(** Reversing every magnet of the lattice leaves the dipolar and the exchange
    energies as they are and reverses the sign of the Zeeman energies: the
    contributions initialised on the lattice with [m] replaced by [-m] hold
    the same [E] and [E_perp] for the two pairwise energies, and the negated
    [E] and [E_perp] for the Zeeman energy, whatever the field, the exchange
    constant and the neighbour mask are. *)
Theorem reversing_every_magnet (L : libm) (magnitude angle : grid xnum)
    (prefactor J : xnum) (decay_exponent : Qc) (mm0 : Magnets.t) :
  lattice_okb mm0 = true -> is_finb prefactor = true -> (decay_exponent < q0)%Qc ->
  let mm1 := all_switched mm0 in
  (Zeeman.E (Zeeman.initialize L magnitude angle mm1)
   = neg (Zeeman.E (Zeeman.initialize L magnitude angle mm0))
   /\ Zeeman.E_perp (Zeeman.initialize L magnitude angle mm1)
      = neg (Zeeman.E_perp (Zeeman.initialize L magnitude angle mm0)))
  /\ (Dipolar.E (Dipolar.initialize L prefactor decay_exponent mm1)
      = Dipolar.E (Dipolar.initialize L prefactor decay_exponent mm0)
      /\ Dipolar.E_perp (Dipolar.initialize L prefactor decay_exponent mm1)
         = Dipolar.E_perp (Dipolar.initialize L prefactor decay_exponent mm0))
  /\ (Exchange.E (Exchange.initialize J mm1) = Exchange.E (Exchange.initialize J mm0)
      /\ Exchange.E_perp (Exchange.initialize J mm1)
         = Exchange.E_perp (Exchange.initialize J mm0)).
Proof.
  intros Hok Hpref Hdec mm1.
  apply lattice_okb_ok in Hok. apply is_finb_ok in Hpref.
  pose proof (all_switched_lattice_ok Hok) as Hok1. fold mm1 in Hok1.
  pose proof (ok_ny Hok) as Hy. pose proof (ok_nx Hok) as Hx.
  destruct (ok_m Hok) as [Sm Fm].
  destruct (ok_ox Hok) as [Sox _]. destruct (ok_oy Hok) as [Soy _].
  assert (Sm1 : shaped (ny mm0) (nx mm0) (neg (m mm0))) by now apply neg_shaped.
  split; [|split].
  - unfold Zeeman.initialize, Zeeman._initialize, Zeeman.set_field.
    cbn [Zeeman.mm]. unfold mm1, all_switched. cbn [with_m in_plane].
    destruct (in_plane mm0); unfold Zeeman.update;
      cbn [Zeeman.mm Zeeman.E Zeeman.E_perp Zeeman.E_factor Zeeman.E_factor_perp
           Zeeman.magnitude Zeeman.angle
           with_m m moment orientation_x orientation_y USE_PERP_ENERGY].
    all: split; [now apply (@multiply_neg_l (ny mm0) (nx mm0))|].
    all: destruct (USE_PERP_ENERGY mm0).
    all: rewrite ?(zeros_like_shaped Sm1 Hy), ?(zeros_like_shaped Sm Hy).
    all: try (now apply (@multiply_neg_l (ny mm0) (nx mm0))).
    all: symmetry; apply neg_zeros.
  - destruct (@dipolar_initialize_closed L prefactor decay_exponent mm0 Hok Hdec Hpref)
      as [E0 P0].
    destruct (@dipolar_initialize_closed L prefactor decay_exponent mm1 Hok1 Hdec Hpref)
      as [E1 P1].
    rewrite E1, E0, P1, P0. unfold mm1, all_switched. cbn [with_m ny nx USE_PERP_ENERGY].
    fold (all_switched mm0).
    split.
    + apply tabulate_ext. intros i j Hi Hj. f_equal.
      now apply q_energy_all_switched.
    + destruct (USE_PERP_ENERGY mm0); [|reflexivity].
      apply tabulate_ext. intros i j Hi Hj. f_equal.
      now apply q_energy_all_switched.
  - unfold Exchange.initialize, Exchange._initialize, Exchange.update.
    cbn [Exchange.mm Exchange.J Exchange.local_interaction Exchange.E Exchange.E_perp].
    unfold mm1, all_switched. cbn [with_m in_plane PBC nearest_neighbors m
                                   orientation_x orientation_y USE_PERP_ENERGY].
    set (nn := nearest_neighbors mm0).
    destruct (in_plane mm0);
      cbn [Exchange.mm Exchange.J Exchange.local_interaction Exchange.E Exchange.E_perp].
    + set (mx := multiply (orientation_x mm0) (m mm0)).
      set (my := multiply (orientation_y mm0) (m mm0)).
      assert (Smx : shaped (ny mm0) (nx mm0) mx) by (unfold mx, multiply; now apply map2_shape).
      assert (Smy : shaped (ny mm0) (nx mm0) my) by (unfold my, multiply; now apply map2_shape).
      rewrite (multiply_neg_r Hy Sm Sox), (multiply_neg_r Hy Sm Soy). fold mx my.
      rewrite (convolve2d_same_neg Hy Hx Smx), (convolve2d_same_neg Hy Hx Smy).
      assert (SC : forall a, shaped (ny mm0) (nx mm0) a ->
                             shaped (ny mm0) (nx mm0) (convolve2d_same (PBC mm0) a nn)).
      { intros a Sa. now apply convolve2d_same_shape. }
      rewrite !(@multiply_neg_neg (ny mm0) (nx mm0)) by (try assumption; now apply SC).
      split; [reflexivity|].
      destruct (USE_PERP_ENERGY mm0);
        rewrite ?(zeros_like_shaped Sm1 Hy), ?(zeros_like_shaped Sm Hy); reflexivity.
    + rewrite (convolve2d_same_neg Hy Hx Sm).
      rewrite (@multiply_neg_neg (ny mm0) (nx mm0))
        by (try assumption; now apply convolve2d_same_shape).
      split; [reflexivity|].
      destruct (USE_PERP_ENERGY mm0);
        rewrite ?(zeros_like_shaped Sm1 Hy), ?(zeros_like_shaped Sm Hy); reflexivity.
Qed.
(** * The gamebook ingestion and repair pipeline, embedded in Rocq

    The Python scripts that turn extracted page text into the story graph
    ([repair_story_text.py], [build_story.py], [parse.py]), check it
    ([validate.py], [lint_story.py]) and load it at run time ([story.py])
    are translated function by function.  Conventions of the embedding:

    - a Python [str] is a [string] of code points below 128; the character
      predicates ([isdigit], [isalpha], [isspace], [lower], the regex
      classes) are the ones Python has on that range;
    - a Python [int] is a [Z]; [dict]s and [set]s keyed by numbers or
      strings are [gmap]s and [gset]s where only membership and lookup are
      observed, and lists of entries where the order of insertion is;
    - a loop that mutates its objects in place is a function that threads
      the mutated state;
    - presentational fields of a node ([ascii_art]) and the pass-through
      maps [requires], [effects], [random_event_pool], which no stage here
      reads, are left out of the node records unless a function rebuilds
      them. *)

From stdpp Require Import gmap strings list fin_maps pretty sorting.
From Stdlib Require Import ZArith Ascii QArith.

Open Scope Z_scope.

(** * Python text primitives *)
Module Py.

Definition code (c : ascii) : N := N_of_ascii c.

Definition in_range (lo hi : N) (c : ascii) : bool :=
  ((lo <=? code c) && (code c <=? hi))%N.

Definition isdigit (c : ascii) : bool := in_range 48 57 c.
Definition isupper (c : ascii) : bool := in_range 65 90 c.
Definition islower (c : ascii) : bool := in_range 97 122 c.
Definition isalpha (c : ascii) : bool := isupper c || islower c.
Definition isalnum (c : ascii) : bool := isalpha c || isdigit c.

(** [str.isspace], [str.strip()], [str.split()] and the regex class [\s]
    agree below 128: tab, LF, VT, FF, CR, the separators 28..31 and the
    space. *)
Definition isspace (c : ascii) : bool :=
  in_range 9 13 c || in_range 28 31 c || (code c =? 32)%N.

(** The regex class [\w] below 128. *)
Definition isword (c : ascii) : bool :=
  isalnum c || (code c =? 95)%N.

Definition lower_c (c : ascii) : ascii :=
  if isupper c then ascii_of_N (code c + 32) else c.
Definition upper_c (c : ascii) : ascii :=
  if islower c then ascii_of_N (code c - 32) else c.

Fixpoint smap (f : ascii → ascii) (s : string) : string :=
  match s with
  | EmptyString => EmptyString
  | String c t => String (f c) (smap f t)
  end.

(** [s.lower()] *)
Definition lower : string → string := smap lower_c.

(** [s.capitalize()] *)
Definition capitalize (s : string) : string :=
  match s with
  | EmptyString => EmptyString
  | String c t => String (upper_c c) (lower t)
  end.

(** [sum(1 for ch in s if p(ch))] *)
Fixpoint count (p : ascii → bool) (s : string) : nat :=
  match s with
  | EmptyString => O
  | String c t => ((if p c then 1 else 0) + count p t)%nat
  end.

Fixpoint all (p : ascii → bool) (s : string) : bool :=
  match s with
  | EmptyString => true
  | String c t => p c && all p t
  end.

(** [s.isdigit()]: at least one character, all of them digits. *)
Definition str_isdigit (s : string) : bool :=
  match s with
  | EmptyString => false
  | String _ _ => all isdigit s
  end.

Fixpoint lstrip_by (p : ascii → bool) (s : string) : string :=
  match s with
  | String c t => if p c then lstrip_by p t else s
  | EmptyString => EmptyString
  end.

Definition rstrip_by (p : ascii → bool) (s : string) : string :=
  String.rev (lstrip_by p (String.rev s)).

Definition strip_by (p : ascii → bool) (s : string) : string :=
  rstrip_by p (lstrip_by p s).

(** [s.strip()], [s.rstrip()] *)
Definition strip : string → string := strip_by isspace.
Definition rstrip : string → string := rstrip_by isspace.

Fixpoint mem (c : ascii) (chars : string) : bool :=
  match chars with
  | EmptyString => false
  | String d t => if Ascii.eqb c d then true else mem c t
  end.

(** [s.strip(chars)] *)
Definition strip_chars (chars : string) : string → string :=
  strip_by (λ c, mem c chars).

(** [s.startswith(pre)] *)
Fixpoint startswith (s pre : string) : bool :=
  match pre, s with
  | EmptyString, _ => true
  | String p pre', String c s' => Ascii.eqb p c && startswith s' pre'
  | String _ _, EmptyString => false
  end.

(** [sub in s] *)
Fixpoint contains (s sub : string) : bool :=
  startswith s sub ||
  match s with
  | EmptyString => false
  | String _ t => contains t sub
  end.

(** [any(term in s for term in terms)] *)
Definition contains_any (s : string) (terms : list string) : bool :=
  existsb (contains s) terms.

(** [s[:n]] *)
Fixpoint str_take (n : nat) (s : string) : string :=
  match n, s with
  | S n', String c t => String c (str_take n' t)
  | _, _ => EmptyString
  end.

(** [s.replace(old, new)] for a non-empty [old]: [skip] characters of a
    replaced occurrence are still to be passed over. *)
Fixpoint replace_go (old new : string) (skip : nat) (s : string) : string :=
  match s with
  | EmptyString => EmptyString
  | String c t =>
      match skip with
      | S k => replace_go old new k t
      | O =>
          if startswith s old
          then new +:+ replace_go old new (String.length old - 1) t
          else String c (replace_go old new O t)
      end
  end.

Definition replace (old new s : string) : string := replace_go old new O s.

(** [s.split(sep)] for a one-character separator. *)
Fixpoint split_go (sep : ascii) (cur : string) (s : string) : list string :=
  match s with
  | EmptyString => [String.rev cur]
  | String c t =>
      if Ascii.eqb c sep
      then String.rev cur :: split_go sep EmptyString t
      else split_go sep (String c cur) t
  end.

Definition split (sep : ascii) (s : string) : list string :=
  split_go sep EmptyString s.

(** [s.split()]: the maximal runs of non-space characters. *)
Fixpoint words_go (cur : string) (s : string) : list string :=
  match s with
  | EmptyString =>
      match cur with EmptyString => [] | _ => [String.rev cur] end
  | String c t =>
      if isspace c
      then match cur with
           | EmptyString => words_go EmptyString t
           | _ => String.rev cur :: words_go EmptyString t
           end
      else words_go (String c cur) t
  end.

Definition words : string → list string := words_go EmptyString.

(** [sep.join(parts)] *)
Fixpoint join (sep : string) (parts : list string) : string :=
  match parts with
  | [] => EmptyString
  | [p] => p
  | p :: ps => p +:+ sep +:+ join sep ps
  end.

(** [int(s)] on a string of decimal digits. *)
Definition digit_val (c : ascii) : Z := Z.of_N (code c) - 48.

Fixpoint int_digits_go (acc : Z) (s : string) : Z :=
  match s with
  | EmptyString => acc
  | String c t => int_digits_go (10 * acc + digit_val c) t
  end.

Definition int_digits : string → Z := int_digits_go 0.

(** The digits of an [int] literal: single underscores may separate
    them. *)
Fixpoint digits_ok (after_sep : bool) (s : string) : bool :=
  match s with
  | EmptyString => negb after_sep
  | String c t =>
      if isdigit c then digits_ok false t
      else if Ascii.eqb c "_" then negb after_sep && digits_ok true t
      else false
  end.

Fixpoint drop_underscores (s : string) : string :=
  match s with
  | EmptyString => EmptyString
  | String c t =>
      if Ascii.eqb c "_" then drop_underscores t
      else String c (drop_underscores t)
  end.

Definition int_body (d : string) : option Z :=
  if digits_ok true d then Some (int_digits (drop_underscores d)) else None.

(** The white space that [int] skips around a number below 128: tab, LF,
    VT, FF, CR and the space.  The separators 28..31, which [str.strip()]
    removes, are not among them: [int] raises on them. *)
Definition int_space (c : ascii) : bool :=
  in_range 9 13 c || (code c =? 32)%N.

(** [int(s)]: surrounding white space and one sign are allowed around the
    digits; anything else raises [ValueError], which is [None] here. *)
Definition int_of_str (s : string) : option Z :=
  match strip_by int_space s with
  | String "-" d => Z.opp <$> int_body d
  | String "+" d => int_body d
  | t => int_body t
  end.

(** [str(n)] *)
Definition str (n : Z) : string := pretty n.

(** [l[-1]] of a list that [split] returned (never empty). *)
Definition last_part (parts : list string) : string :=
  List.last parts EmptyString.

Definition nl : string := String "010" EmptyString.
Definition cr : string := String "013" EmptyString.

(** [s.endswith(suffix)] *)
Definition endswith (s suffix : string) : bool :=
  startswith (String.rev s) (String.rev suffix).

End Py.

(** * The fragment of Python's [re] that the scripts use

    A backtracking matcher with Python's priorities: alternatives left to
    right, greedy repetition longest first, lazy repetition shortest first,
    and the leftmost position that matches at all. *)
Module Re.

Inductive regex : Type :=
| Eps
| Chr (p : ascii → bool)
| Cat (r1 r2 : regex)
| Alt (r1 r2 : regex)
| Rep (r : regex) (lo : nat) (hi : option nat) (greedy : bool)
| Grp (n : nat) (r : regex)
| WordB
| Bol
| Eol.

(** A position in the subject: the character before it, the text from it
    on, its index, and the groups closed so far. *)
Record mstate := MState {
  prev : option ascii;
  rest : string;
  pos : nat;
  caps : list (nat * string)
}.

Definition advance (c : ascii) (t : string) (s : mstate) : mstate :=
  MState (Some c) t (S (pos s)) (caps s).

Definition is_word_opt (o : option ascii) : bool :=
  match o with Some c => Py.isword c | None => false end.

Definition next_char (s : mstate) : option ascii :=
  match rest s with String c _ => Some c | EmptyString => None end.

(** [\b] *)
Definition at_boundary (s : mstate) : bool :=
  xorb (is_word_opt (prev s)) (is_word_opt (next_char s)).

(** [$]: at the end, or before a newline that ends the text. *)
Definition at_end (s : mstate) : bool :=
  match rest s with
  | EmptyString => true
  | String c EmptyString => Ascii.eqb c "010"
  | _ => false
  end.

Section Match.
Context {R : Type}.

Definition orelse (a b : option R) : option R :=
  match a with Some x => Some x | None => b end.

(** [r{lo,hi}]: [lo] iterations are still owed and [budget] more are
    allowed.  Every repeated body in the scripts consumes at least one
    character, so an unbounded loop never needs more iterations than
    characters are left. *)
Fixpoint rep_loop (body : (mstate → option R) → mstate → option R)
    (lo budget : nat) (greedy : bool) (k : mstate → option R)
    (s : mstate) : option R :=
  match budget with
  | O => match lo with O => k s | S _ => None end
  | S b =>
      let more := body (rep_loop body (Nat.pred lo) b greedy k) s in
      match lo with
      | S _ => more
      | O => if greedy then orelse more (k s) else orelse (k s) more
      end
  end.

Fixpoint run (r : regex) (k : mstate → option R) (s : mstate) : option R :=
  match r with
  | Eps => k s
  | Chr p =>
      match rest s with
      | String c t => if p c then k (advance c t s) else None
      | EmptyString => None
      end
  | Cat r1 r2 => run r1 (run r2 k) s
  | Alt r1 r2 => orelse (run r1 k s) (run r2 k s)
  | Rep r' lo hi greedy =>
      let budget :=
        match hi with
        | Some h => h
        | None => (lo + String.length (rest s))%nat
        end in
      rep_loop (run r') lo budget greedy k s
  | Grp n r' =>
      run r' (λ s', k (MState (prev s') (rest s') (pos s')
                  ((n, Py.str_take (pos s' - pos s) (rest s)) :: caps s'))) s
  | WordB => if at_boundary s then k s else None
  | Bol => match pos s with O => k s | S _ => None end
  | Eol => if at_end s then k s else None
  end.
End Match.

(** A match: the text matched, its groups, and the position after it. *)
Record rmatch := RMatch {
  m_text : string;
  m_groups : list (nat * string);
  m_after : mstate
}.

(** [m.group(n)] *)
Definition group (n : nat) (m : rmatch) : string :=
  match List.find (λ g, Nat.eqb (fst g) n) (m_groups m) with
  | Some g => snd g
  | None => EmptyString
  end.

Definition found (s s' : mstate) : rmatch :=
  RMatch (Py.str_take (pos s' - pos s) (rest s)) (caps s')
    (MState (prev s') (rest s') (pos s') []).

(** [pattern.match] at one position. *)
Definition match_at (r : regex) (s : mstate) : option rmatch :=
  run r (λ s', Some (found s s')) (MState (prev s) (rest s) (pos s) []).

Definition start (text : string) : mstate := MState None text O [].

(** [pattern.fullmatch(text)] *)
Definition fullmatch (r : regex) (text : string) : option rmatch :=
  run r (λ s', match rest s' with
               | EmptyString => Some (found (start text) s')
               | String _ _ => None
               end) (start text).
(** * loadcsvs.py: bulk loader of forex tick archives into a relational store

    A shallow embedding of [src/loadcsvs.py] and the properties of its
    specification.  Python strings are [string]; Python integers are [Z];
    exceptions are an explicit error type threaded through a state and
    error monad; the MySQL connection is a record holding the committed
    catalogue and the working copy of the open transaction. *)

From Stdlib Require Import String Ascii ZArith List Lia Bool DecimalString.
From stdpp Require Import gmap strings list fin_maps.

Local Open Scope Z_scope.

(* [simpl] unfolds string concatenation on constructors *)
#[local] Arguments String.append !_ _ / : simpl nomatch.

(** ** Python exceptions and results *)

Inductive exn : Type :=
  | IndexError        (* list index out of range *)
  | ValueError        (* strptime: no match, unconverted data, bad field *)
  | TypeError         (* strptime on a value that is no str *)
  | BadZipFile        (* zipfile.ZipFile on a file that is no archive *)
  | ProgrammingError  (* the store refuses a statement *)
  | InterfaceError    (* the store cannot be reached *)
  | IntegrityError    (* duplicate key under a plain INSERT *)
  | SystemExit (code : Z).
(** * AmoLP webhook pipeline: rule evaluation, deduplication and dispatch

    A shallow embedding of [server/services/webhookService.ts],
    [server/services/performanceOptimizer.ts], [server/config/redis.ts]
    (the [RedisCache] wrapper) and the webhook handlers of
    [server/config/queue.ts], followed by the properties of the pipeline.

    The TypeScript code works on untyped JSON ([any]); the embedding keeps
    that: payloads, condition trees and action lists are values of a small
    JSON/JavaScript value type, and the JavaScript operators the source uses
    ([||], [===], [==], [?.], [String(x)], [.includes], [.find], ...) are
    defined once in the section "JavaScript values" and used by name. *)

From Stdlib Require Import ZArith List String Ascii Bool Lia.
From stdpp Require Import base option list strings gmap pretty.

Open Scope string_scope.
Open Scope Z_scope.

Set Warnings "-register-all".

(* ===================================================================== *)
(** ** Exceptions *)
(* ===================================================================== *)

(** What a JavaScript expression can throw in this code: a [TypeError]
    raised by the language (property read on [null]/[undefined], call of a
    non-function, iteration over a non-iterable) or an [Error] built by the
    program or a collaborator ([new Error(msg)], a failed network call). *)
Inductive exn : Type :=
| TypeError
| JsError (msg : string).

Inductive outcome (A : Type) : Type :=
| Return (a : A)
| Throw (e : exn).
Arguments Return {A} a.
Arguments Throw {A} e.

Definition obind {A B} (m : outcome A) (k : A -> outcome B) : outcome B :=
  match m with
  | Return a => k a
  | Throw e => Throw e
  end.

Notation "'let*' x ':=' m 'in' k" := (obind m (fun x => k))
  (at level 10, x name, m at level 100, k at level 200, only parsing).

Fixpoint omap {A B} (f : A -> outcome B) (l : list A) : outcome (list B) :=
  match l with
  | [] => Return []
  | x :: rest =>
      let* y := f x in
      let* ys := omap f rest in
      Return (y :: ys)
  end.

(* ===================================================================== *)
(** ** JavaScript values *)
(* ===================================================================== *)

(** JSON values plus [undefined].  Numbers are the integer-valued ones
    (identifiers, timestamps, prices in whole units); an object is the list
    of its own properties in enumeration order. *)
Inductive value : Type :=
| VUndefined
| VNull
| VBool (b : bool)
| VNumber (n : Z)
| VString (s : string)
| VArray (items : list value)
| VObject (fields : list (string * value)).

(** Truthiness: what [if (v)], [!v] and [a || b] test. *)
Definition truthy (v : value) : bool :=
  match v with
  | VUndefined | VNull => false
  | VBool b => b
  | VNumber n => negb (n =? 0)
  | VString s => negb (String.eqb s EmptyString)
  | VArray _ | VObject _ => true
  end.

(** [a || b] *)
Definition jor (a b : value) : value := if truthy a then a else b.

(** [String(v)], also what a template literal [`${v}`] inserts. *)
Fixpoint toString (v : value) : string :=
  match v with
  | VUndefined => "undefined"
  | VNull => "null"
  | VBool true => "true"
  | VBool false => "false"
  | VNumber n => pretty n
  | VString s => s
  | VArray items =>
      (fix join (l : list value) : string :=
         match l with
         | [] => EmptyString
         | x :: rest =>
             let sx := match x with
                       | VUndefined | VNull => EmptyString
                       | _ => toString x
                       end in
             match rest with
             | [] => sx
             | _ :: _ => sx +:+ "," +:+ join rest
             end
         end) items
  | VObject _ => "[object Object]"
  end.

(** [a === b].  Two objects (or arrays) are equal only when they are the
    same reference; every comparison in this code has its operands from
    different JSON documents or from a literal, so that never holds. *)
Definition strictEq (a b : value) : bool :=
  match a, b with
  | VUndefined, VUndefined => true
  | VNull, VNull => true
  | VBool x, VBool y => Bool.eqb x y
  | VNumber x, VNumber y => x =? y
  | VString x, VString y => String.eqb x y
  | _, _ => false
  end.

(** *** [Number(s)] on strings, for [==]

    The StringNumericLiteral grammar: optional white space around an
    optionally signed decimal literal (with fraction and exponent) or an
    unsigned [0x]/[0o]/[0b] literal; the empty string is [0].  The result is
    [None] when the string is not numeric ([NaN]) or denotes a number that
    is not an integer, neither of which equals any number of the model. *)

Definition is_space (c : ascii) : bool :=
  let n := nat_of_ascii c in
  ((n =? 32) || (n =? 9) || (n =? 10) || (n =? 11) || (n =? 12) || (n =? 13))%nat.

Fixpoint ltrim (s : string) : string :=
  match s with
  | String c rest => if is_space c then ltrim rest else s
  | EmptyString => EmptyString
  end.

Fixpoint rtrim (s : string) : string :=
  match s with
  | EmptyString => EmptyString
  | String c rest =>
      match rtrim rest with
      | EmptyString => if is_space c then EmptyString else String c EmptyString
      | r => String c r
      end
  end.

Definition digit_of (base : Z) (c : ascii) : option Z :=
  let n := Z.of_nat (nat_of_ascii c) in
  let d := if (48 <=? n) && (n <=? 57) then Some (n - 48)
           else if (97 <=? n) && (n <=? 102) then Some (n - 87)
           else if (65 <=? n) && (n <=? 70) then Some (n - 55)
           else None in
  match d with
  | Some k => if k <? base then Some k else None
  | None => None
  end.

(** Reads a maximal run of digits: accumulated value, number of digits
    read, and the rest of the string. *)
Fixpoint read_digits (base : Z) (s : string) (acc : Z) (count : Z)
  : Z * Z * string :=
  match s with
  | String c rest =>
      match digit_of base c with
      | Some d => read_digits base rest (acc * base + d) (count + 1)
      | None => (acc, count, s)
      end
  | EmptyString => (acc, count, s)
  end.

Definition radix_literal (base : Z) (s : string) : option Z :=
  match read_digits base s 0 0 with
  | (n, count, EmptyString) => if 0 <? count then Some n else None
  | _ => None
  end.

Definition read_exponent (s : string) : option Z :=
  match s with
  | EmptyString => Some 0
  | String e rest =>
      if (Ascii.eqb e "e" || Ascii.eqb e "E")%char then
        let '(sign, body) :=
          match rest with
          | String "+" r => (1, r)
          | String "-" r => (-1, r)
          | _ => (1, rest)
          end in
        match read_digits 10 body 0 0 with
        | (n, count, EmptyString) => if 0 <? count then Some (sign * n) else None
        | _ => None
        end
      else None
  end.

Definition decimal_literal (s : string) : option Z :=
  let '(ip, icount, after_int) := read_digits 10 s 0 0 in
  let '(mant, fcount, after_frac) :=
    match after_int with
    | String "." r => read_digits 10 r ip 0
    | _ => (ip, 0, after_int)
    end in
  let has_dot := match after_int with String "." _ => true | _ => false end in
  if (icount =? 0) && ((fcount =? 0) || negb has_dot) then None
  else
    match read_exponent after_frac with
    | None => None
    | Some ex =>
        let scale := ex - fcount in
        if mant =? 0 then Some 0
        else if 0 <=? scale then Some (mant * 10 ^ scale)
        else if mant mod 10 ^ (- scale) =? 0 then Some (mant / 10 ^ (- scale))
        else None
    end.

● ● ● ●

= EXERCISE DETAILS =
Taking the entries above, write out exactly the lines starting with the line containing "Throw (e : exn)." and going on through the line containing "(** Truthiness: what", both included, and nothing else.

= TASK OUTPUT =
| Throw (e : exn).
Arguments Return {A} a.
Arguments Throw {A} e.

Definition obind {A B} (m : outcome A) (k : A -> outcome B) : outcome B :=
  match m with
  | Return a => k a
  | Throw e => Throw e
  end.

Notation "'let*' x ':=' m 'in' k" := (obind m (fun x => k))
  (at level 10, x name, m at level 100, k at level 200, only parsing).

Fixpoint omap {A B} (f : A -> outcome B) (l : list A) : outcome (list B) :=
  match l with
  | [] => Return []
  | x :: rest =>
      let* y := f x in
      let* ys := omap f rest in
      Return (y :: ys)
  end.

(* ===================================================================== *)
(** ** JavaScript values *)
(* ===================================================================== *)

(** JSON values plus [undefined].  Numbers are the integer-valued ones
    (identifiers, timestamps, prices in whole units); an object is the list
    of its own properties in enumeration order. *)
Inductive value : Type :=
| VUndefined
| VNull
| VBool (b : bool)
| VNumber (n : Z)
| VString (s : string)
| VArray (items : list value)
| VObject (fields : list (string * value)).

(** Truthiness: what [if (v)], [!v] and [a || b] test. *)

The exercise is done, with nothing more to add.